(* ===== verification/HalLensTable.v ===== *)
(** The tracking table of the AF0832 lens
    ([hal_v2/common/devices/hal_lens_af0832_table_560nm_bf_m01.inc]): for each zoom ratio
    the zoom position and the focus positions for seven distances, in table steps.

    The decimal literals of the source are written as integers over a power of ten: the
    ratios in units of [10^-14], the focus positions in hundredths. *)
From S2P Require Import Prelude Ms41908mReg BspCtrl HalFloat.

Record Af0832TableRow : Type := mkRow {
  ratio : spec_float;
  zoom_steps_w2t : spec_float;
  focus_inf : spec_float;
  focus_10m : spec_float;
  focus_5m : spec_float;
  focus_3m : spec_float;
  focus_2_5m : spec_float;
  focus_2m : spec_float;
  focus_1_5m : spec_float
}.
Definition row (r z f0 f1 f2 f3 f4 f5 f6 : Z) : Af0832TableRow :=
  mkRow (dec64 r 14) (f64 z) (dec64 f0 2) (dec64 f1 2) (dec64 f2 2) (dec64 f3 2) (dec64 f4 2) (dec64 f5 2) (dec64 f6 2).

> THE TASK:
Of the entries above, repeat exactly the lines from the line with "each zoom ratio" through the line with "Definition row (r", both of them included.

> ANSWER:
    ([hal_v2/common/devices/hal_lens_af0832_table_560nm_bf_m01.inc]): for each zoom ratio
    the zoom position and the focus positions for seven distances, in table steps.

    The decimal literals of the source are written as integers over a power of ten: the
    ratios in units of [10^-14], the focus positions in hundredths. *)
From S2P Require Import Prelude Ms41908mReg BspCtrl HalFloat.

Record Af0832TableRow : Type := mkRow {
  ratio : spec_float;
  zoom_steps_w2t : spec_float;
  focus_inf : spec_float;
  focus_10m : spec_float;
  focus_5m : spec_float;
  focus_3m : spec_float;
  focus_2_5m : spec_float;
  focus_2m : spec_float;
  focus_1_5m : spec_float
}.
Definition row (r z f0 f1 f2 f3 f4 f5 f6 : Z) : Af0832TableRow :=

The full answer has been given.